Clearly, screen writer Jason Hall and director Clint Eastwood has constructed a sort of American “Greek Tragedy”, informed by a conservative, militaristic, Christian American culture. One that is designed to dramatically canonize Chris Kyle (the hero sniper in the film) and his fellow American soldiers. It is a pure hero worship—in which manly virtues (“gifts” for violence and bravery) are valorized. 
 
The only problem is that to make this hero worship effective—as propaganda, or as an art form that might actually make some money at the box office—is that its makers must distort both the war and the nature of the insurgency.

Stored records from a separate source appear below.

(** [C4].  In [Authentication] every rejected [AUTH] adds one to the
    session's counter, and the session ends as soon as the counter passes
    5: after five or fewer failed attempts the session is alive, still in
    [Authentication], has counted them, and a following [AUTH] with good
    credentials is accepted; the sixth failed attempt ends it. *)
Theorem auth_cutoff (self : nat) (w : World) (o : WispServer)
    (packets : list bytes) (rest : list bytes) :
  objects w !! self = Some o ->
  alive o = true -> _working o = true ->
  _state o = wcom.Authentication ->
  _auth_counter o = 0 ->
  rx (_conn o) = packets ++ rest ->
  Forall (failed_auth_packet (DATASTORE w)) packets ->
  (length packets <= 6)%nat ->
  let w' := session_steps (length packets) self w in
  exists o',
    objects w' !! self = Some o' /\
    _auth_counter o' = Z.of_nat (length packets) /\
    ((length packets <= 5)%nat ->
     alive o' = true /\ _state o' = wcom.Authentication /\
     forall packet req rest',
       rest = packet :: rest' ->
       length packet = 36%nat ->
       packet_request packet = Some req ->
       wcom.cmd req = wcom.AUTH ->
       valid_credentials (DATASTORE w) (wcom.arg1 req) (wcom.arg2 req) = true ->
       exists o'',
         objects (server.session_step self w') !! self = Some o'' /\
         alive o'' = true /\ _state o'' = wcom.Command /\
         user o'' = Some (wcom.arg1 req)) /\
    (length packets = 6%nat -> alive o' = false).
Proof.
  intros Ho Ha Hw Hst Hc Hrx Hall Hmax w'.
  destruct (failed_auths self packets w o rest Ho Ha Hw Hst Hrx Hall)
    as (o' & Ho' & Hds & Hcount & Hopen & Hshut); [lia..|].
  fold w' in Ho', Hds. exists o'. split; [done|]. split; [lia|]. split.
  - intros Hfew. destruct Hopen as (Ha' & Hw' & Hst' & _ & Hrx'); [lia|].
    split; [done|]. split; [done|].
    intros packet req rest' -> Hlen Hreq Hcmd Hgood.
    assert (sock_recv 36 (_conn o') =
            Some (packet, mkSocket rest' (peer_closed (_conn o'))
                                   (tx (_conn o')) (closed (_conn o'))))
      as Hr.
    { destruct (_conn o') as [r pc t cl]. simpl in *. subst r.
      by apply sock_recv_whole; lia. }
    rewrite <- Hds in Hgood.
    rewrite (auth_success_step _ _ _ _ _ _ Ho' Ha' Hw' Hst' Hr Hlen Hreq
               Hcmd Hgood).
    eexists. split; [apply lookup_with_object|]. done.
  - intros Hsix. apply Hshut. lia.
Qed.
(** A number that is finite and not negative; a cell of the gain or loss
    column is such a number or [+inf]. *)
Definition nonneg (x : num) : Prop := ∃ q, x = Fin q ∧ (0 <= q)%Q.

Definition gain_like (x : num) : Prop := x = PInf ∨ nonneg x.

(* ================================================================== *)
(** * ai_analyzer: the basic analysis and the prompt *)
(* ================================================================== *)

(** Lines 106-129.  [metrics] is not read. *)
Definition calculate_basic_analysis (hist_data : DataFrame) (metrics : dict)
  : result Analysis :=
  current_price ← column hist_data "Close" ≫= (λ s, iloc_neg s 1);
  ma_50 ← column hist_data "MA50" ≫= (λ s, iloc_neg s 1);
  rsi ← column hist_data "RSI" ≫= (λ s, iloc_neg s 1);
  (* Basic technical analysis *)
  let price_trend := if (current_price >? ma_50)%num then "bullish" else "bearish" in
  (* Basic recommendation based on RSI and price trend *)
  let recommendation :=
    if (rsi <? c30)%num && String.eqb price_trend "bullish" then "Buy"
    else if (rsi >? c70)%num && String.eqb price_trend "bearish" then "Sell"
    else "Hold" in
  mret {|
    error := None;
    summary := [Lit "Basic technical analysis based on price trends and RSI indicator."];
    technical_analysis :=
      [Lit "Current price is "; Lit price_trend;
       Lit " relative to 50-day moving average. RSI at "; Fmt2f rsi;
       Lit " indicates ";
       Lit (if (rsi <? c30)%num then "oversold"
            else if (rsi >? c70)%num then "overbought" else "neutral");
       Lit " conditions."];
    fundamental_analysis :=
      [Lit "Fundamental analysis unavailable without AI service."];
    recommendation := recommendation;
    risk_level := "Medium";
    reasoning :=
      [Lit "Based on technical indicators only. For comprehensive analysis, please try again later when AI service is available."]
  |}.

(** Lines 131-170: the prompt, as the pieces of its f-string.  The 50-day
    average is computed from the close column, not read from the MA50 column;
    the RSI column is read while the string is built. *)
Definition prepare_analysis_prompt (hist_data : DataFrame) (metrics info : dict)
  : result text :=
  (* Calculate recent performance metrics *)
  current_price ← column hist_data "Close" ≫= (λ s, iloc_neg s 1);
  prev_price ← column hist_data "Close" ≫= (λ s, iloc_neg s 2);
  let price_change := (((current_price - prev_price) / prev_price) * hundred)%num in
  (* Calculate 50-day moving average *)
  ma_50 ← column hist_data "Close" ≫= (λ s, iloc_neg (rolling_mean 50 s) 1);
  (* Prepare the prompt *)
  rsi ← column hist_data "RSI" ≫= (λ s, iloc_neg s 1);
  mret
    [Lit "Analyze this stock based on the following data and provide a clear buy/hold/sell recommendation: Technical Indicators: - Current Price: $";
     Fmt2f current_price;
     Lit " - 24h Price Change: "; Fmt2f price_change;
     Lit "% - 50-day Moving Average: $"; Fmt2f ma_50;
     Lit " - RSI: "; Fmt2f rsi;
     Lit " Key Metrics: - Market Cap: "; Lit (dict_get metrics "Market Cap" "N/A");
     Lit " - P/E Ratio: "; Lit (dict_get metrics "P/E Ratio" "N/A");
     Lit " - Forward P/E: "; Lit (dict_get metrics "Forward P/E" "N/A");
     Lit " - Beta: "; Lit (dict_get metrics "Beta" "N/A");
     Lit " Company Info: - Sector: "; Lit (dict_get info "sector" "N/A");
     Lit " - Industry: "; Lit (dict_get info "industry" "N/A");
     Lit " Provide a structured analysis with: 1. Summary of current position 2. Technical analysis 3. Fundamental analysis 4. Clear recommendation (Buy/Hold/Sell) 5. Risk assessment (Low/Medium/High) Format the response as JSON with these keys: summary, technical_analysis, fundamental_analysis, recommendation, risk_level, reasoning "].

(** A holding whose daily change is zero and whose value is positive. *)
Definition steady (s : Portfolio.Stock.t) : Prop :=
  Portfolio.Stock.daily_change s = zero ∧
  ∃ v, Portfolio.Stock.total_value s = Fin v ∧ (0 < v)%Q.

(* ================================================================== *)
(** * Formatting numbers *)
(* ================================================================== *)

Module Format.

(** The nearest integer to a rational that is not negative, ties to even:
    the rounding of [format], which works on the exact value of a float. *)
Definition round_half_even (q : Q) : Z :=
  let n := Qnum q in
  let d := Zpos (Qden q) in
  let f := (n / d)%Z in
  let r := (n mod d)%Z in
  match (2 * r ?= d)%Z with
  | Lt => f
  | Gt => (f + 1)%Z
  | Eq => if Z.even f then f else (f + 1)%Z
  end.

(** The decimal digits of an integer that is not negative. *)
Definition digits (n : Z) : string :=
  NilZero.string_of_uint (N.to_uint (Z.to_N n)).

(** One decimal digit. *)
Definition digit (n : Z) : Ascii.ascii :=
  Ascii.ascii_of_nat (48 + Z.to_nat n).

They therefore cannot avoid the criticism that their film was intended to be “political” (ideological) with the claim that it was merely supposed to be a “character study”. Because they must validate their hero’s view of the world, which was highly political: that he was defending America against “terrorists” and or selflessly liberating Iraqi’s (referred to by Kyle, and his fellow soldier, both in his memoirs and the film, as “despicable” “savages”) from a tyrant. And that the insurgents were just a bunch of evil religious fanatics who hate and want to kill American’s simply because of their “perverse interpretation of religion”. 
 
Otherwise our hero, and his fellow heroes (US soldiers) who shared these attitudes and beliefs, no longer seem “heroic” but rather as tragic victims of their own ignorance and prejudice—which was of course spoon fed to them by both the military and the media, including Hollywood. In this context our hero/heroes appear more like sheep, whom, tragically were unable to discern real evil when it did happen to darken their doorsteps.  
 
War crimes and resistance
Such distortion is set from the very first scene, which, ironically, depicts the second siege of Fallujah. The real life scene of one of the most notorious crimes committed by the US occupation. Despite the inhabitants desire to negotiate a cease fire, American military leaders simply ignored it, and then proceeded to blanket the city with poisonous phosphorus (an illegal weapon of mass destruction) killing 4000- 6000 civilians, and displacing 200, 000. This was also where the US army attacked a hospital (which was also a war crime under the Geneva Convention), dumping patients on the floor, beating up and detaining doctors, for supposedly spreading “propaganda” on the number of civilians that were wounded and killed.
 
As mentioned earlier this was the scene where our hero came face to face with what he would describe as “radical evil”. He has to kill an innocent boy who has been handed a grenade by a stoic emotionless Iraq women wearing a burqa, urging the boy toward an infantry convoy entering the city. The women then picks up the grenade to finish the job and is immediately shot dead by Chris. The woman was working at the behest of an evil terrorist named the “butcher” (because he dispatches his victims (informants) with a drill), which we later learn in the film is the right hand man of a foreign Al Qaeda Sunni extremist named Zarqawi.
 
This completely rewrites history and claims that extremist groups were the cause—rather than the consequence—of the Iraq War. It also justifies the murder of Iraqis, while dismissing that they had any reason for armed resistance against the US, which had invaded their country and brought untold misery and death. The insurgency was a perfectly legitimate exercise of self defense against a foreign aggressor and occupying power denying them the right to self-determination.The Iraq War and occupation killed a million people, stole billions in Iraqi oil money, gutted public sector jobs, created an unemployment rate of 70 per cent, and allied with a sectarian government that fomented civil war. It was the Iraq War, not resistance to it, that led to ISIS, but now the US is using this new threat to justify further military intervention—with help from this film.
 
The point here is not to blame the soldiers, who are also victims of hero worship. What American Sniper should teach us rather is just how powerful the cult of the hero is, which provides a cover for war and muzzles all criticism of it. It causes us to not notice the wolf that has clothed itself in the sheepdog’s image.